4 de diciembre de 2020

Las mascarillas se vienen, las mascarillas se van

A veces, cuando oigo tanta discusión sobre cómo deberían ser las próximas fiestas navideñas, me entra la sensación de que nos hemos vuelto locos. Estamos en estos momentos en España con más de trescientos fallecidos al día por causa de la pandemia y todavía hay quien defiende que se levanten las restricciones, resuenen las zambombas y se canten villancicos por las calles a voz en grito. Alegría, alegría, que aquí no está pasando nada.

A mi tampoco me gusta verme obligado, por primera vez en mi vida, a celebrar las Navidades sin los protocolos familiares que he ido creando con los míos a lo largo de los años. Como soy bastante tradicional para determinados asuntos, me cuesta mucho renunciar a esas cenas y a esas comidas de grupo, en mi caso bastante numeroso, reuniones que suelen convertirse en motivo de jolgorio y francachela, en alegre liberación del espíritu, en entrega y recogida de regalos y en reconocimiento explícito de los lazos familiares. Por eso, durante unos días he estado intentando convencerme a mí mismo de que con cuidado, tomando las debidas precauciones y cumpliendo con las medidas de seguridad que hemos ido aprendiendo durante los últimos meses, podría mantener intactas mis costumbres. Hasta que me he dado cuenta de que lo que realmente pretendía era hacerme trampas en el solitario.

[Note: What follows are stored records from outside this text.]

(** Positions that [n] rows stand for, as the code computes and bounds them. *)
Lemma rows_positions k0 l n : kv_ok k0 -> owned_by k0 (owner_index k0 l) l = true -> 0 <= l < kc_layers (k_cfg k0) -> 0 <= n < 2 ^ 32 ->
  u64 (n * plane_ratio (k_cfg k0) l) <= kc_max_context (k_cfg k0) -> u32 (n * plane_ratio (k_cfg k0) l) = n * plane_ratio (k_cfg k0) l.
Proof.
  intros Hk Hown Hl Hn. unfold owned_by in Hown. apply andb_true_iff in Hown as [_ Ho%Z.eqb_eq]. pose proof (kd_layers _ (ko_dims k0 Hk)).
  assert (Hin : l ∈ owners (k_cfg k0)).
  { rewrite <- (ko_owners k0 Hk). rewrite nth_lookup in Ho. destruct (k_owners k0 !! _) as [o|] eqn:E; cbn in Ho.
    - subst o. by eapply list_elem_of_lookup_2.
    - unfold kNoPlane in Ho. lia. }
  destruct (kd_ratio _ (ko_dims k0 Hk) l Hin) as [Hr Hr']. pose proof (kd_context _ (ko_dims k0 Hk)).
  assert (n * plane_ratio (k_cfg k0) l < 2 ^ 32 * 2 ^ 32) by nia. rewrite u64_small by lia. intros. apply u32_small. lia.
Qed.

Lemma not_owner k0 l : negb (owned_by k0 (owner_index k0 l) l) = false -> owned_by k0 (owner_index k0 l) l = true.
Proof. by intros ?%negb_false_iff. Qed.

Lemma seed_compressed_keeps l values n : 0 <= l -> 0 <= n < 2 ^ 32 -> keeps (seed_compressed l values n).
Proof.
  intros H0 Hn. apply keeps_get. intros k0 Hk. apply like_guard. intros Hl%Z.leb_gt.
  cbn zeta. destruct (negb (owned_by k0 (owner_index k0 l) l)) eqn:Hown; [apply set_n_cmp_like|]. apply not_owner in Hown.
  apply like_guard. intros Hmax%Z.ltb_ge. pose proof (rows_positions k0 l n Hk Hown ltac:(lia) Hn Hmax) as Hu. rewrite Hu.
  apply like_reserve. intros k1 Hk1 Hcap. apply like_bind; [intros k2; apply layer_like|]. intros v.
  apply like_bind; [intros k2; apply write_opt_like|]. intros _. apply (triple_bind _ (fun _ => like k1)); [|intros _; apply set_n_cmp_like].
  apply like_update. intros k Hl1. destruct Hk1 as [_ (Hc & Ho & Hoo & _)].
  apply (raise_like k1 k _ l n Hl1); rewrite ?Hc; [|lia|lia|done]. unfold owned_by in *. by rewrite Ho.
Qed.

Lemma seed_index_k_keeps l values n : 0 <= l -> 0 <= n < 2 ^ 32 -> keeps (seed_index_k l values n).
Proof.
  intros H0 Hn. apply keeps_get. intros k0 Hk. apply like_guard. intros Hl%Z.leb_gt.
  cbn zeta. destruct (negb (owned_by k0 (owner_index k0 l) l)) eqn:Hown; [apply triple_ret|]. apply not_owner in Hown.
  apply like_guard. intros Hmax%Z.ltb_ge. pose proof (rows_positions k0 l n Hk Hown ltac:(lia) Hn Hmax) as Hu. rewrite Hu.
  apply like_reserve. intros k1 Hk1 Hcap. apply like_bind; [intros k2; apply layer_like|]. intros v.
  apply like_bind; [intros k2; apply write_opt_like|]. intros _.
  apply like_update. intros k Hl1. destruct Hk1 as [_ (Hc & Ho & Hoo & _)].
  apply (raise_like k1 k _ l n Hl1); rewrite ?Hc; [|lia|lia|done]. unfold owned_by in *. by rewrite Ho.
Qed.

Lemma seed_topk_keeps l idx n : keeps (seed_topk l idx n).
Proof.
  apply keeps_bind; [intros k0; apply layer_like|]. intros v. apply keeps_get. intros k0 _. apply like_guard. intros _.
  apply like_bind; [intros k1; apply write_ptr_like|]. intros _. apply set_n_kv_like.
Qed.

Lemma seed_cmp_state_keeps l kv score ratio : keeps (seed_cmp_state l kv score ratio).
Proof.
  apply keeps_get. intros k0 _. apply like_guard. intros _. cbn zeta. case_match; [apply triple_ret|].
  apply like_guard. intros _. apply like_bind; [intros k1; apply layer_like|]. intros v.
  apply like_bind; [intros k1; apply write_opt_like|]. intros _. apply write_opt_like.
Qed.

Lemma owner_below k0 o : kv_ok k0 -> o ∈ k_owners k0 -> 0 <= o < kc_layers (k_cfg k0).
Proof.
  intros Hk Ho. rewrite (ko_owners k0 Hk) in Ho. apply list_elem_of_filter in Ho as [_ Ho].
  unfold layer_ids in Ho. apply list_elem_of_fmap in Ho as (m & -> & Hm%elem_of_seq). lia.
Qed.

La segunda ola de la pandemia ha llegado como consecuencia del relajo veraniego. No creo que a estas alturas haya todavía algún estúpido que lo niegue, por muy negacionista que sea. Pretender ahora que bajemos la guardia durante unos días es pedir que, cuando parece que las últimas medidas que se han tomado empiezan a causar efecto, volvamos a las andadas y provoquemos que las curvas estadísticas empiezen a crecer. Sería ponernos una vez más en situación de máximo riesgo como consecuencia de una irresponsabilidad impropia de una sociedad civilizada.

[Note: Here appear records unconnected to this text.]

(** C30: A decode step lists the window of its position, oldest first: entry [i] is the slot of
    position [position - (window - 1) + i], or minus one when that position precedes the
    sequence or lies below the floor.  The list stands in GPU memory at the layer's place, its
    last entry is the step's own slot, which the ring now holds, and the layer's counters are set. *)
Theorem decode_step_lists_window l position n_cmp n_sel (a : A) k a' k' : kv_ok k -> 0 <= l < kc_layers (k_cfg k) ->
  0 <= n_cmp < 2 ^ 32 -> kc_window (k_cfg k) <= topk_rows (k_cfg k) -> k_win_lo k' <= position ->
  set_decode_topk l position n_cmp n_sel (a, k) = (Ret tt, (a', k')) ->
  let w := kc_window (k_cfg k) in
  kv_ok k' /\
  kv_read k' (l_top (k_lay k') + l * (topk_rows (k_cfg k) * 4)) (w * 4) = to_bytes 4 (window_of w (k_win_lo k') position) /\
  ring_holds k' position = true /\
  nth (Z.to_nat l) (k_n_cmp k') 0 = n_cmp /\ nth (Z.to_nat l) (k_n_kv k') 0 = u32 (w + n_sel).
Proof.
  intros Hk Hl Hn Hrows Hlo Hrun w. apply km_bind_Ret in Hrun as ([] & [a0 k0] & Hg & Hrun). injection Hg as _ <- <-.
  apply km_bind_Ret in Hrun as ([] & [a1 k1] & Hres & Hrun).
  pose proof (keeps_run _ _ _ _ _ _ (reserve_keeps_ok (u32 (position + 1))) Hk Hres) as [Hk1 (Hc1 & _)].
  apply km_bind_Ret in Hrun as (k1' & s1 & Hget & Hrun). injection Hget as <- <-. cbn [snd] in Hrun.
  apply km_bind_Ret in Hrun as ([] & [a2 k2] & Hcnt & Hrun).
  pose proof (keeps_run _ _ _ _ _ _ (set_counts_keeps l n_cmp _ (proj1 Hl) Hn) Hk1 Hcnt) as [Hk2 (Hc2 & _)].
  destruct (set_counts_sets l n_cmp _ a1 k1 a2 k2 (proj1 Hl) Hcnt) as [Hcmp Hkv].
  apply km_bind_Ret in Hrun as (v & [a3 k3] & Hlay & Hrun).
  apply layer_top in Hlay as (Hk3 & Htop). injection Hk3 as -> ->.
  rewrite Hc1 in *. fold w in Hrun, Hkv. apply km_bind_Ret in Hrun as ([] & [a3 k3] & Hup & Hrun). injection Hup as <- Hk3.
  assert (Hok3 : kv_ok k3) by (rewrite <- Hk3; apply slots_ok; [done|by rewrite length_insert]).
  assert (Hc3 : k_cfg k3 = k_cfg k) by (by rewrite <- Hk3). set (d := l * (topk_rows (k_cfg k) * 4)).
  apply km_bind_Ret in Hrun as (k3' & s3 & Hget & Hrun). injection Hget as <- <-. cbn [snd] in Hrun.
  set (bs := to_bytes 4 (window_list w (k_win_lo k3) position)) in *.
  assert (Heq : kv_writes k3 [(l_top (k_lay k3) + d, bs)] = k').
  { rewrite Htop, Hc2 in Hrun. apply km_store in Hrun. rewrite <- Hrun. replace (k_lay k2) with (k_lay k3) by (by rewrite <- Hk3). done. }
  clear Hrun. pose proof (kd_window _ (ko_dims k Hk)) as Hw. fold w in Hw.
  assert (Hbs : Z.of_nat (length bs) = w * 4).
  { unfold bs, window_list. rewrite to_bytes_length, length_fmap, upto_length. lia. }
  assert (Hin : inside (k_cfg k3) (k_owners k3) (k_cap k3) RTop d (w * 4)).
  { unfold inside. rewrite Hc3. split_and!; cbn [region_in region_bytes]; [done|unfold d; nia|lia|]. unfold d. nia. }
  assert (Hok : kv_ok k') by (rewrite <- Heq; apply bufs_ok; [done|apply mem_writes_maps, Hok3]).
  assert (Hc' : k_cfg k' = k_cfg k) by (by rewrite <- Heq, <- Hc3).
  split_and!; [done| | | |].
  - rewrite <- window_list_of by lia. rewrite <- Heq. change (k_win_lo _) with (k_win_lo k3). fold bs.
    pose proof (kv_written_back k3 [] (RTop, d, bs) [] Hok3) as Hw'. cbn [fst snd] in Hw'. rewrite Hbs in Hw'. apply Hw'; [|constructor].
    apply Forall_singleton. unfold kv_inside, rw_inside. cbn [fst snd]. by rewrite Hbs.
  - apply ring_holds_spec; [done|]. split; [done|]. rewrite Hc'. fold w. rewrite <- Heq.
    change (k_slot_pos _) with (k_slot_pos k3). rewrite <- Hk3. cbn. rewrite nth_lookup, list_lookup_insert_eq; [done|].
    pose proof (ko_slots k2 Hk2) as Hs. rewrite Hc2 in Hs. fold w in Hs. pose proof (Z.mod_pos_bound position w). unfold slot_index. lia.
  - rewrite <- Heq, <- Hk3. exact Hcmp.
  - rewrite <- Heq, <- Hk3. exact Hkv.
Qed.
End Decode.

Las imágenes que nos muestran los informativos de los centros de nuestras ciudades atiborrados de paseantes son estremecedoras. Pero mucho más lo son las declaraciones de algunos alcaldes, entre ellos el de Madrid, que por un lado nos pide a los ciudadanos que seamos prudentes y por otro nos anima a celebrar la Navidad como si aquí no estuviera sucediendo nada. Una llamada de alerta con la boca chica y a la vez una sonora incitación al paseo bajo las rutilantes luces navideñas. Peligrosa ambigüedad impropia de un mandatario responsable. Se nota que, en esa diabólica ecuación que algunos se han inventado entre la salud y el dinero, sus prioridades no están donde deberían estar.

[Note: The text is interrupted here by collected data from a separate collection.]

(** What was decoded with [hold_incomplete] stays decoded, whatever comes next. *)
Lemma lossy_held s : ((utf8_lossy s true).2 <= length s)%nat /\
  forall t, lossy (s ++ t) = (utf8_lossy s true).1 ++ lossy (drop (length s - (utf8_lossy s true).2) s ++ t).
Proof.
  induction s as [|s r cp len Hne E [IHl IH]] using next_ind; [done|].
  destruct (next_len s r cp len Hne E) as [Hl _]. rewrite (lossy_step s true r cp len Hne E).
  assert (Hnil : forall t, s ++ t <> []) by (intros t [H _]%app_eq_nil; done).
  destruct (decide (r = U8Incomplete)) as [->|Hr].
  { cbn [fst snd andb bool_decide]. rewrite (bool_decide_eq_true_2 _ eq_refl). cbn. rewrite Nat.sub_diag. done. }
  assert (Hd : forall t, drop len (s ++ t) = drop len s ++ t).
  { intros t. rewrite drop_app. by replace (len - length s)%nat with 0%nat by lia. }
  assert (Hh : forall h, (h <= length (drop len s))%nat ->
    drop (length s - h) s = drop (length (drop len s) - h) (drop len s)).
  { intros h Hh. rewrite length_drop in *. rewrite drop_drop. f_equal. lia. }
  rewrite length_drop in IHl.
  assert (Hgo : forall t, lossy (s ++ t) = match r with U8Ok => take len s | _ => kReplacement end ++ lossy (drop len s ++ t)).
  { intros t. unfold lossy. rewrite (lossy_step _ false _ _ _ (Hnil t) (next_app s t r cp len Hne E Hr)), Hd, andb_false_r.
    destruct r; cbn [fst]; [|done..]. rewrite take_app_le by lia. done. }
  destruct r; [| |done]; cbn [fst snd andb]; rewrite ?(bool_decide_eq_false_2 _ Hr); cbn [fst snd andb].
  all: split; [lia|]; intros t; rewrite Hgo, (IH t), Hh by (rewrite length_drop; lia); by rewrite !app_assoc.
Qed.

No, ya lo he dicho, estas fiestas navideñas no van a ser para mí como me gustaría que fueran. Es una pena tener que renunciar a la compañía de los tuyos, a los abrazos y a los besos. Pero he llegado a la conclusión de que, si queremos estar a la altura de las circunstancias y no asumir riesgos para nosotros y para nuestras familias, no hay más remedio que renunciar a unas reuniones familiares que las estadísticas demuestran  que suelen convertirse en uno de los principales focos de transmisión del virus. Sé que hay quienes están pendientes de que se dicten las normas de convivencia para esos días, pero a mí me va a dar lo mismo que el número de personas que se puedan reunir se fije en seis, en ocho, en diez o en veinte. Los convivientes, en mi caso dos, nos quedaremos en casa a tomar las uvas tranquilamente y felicitaremos a los nuestros por medios telemáticos.

En situaciones anómalas, medidas excepcionales. Ya vendrán otras Navidades.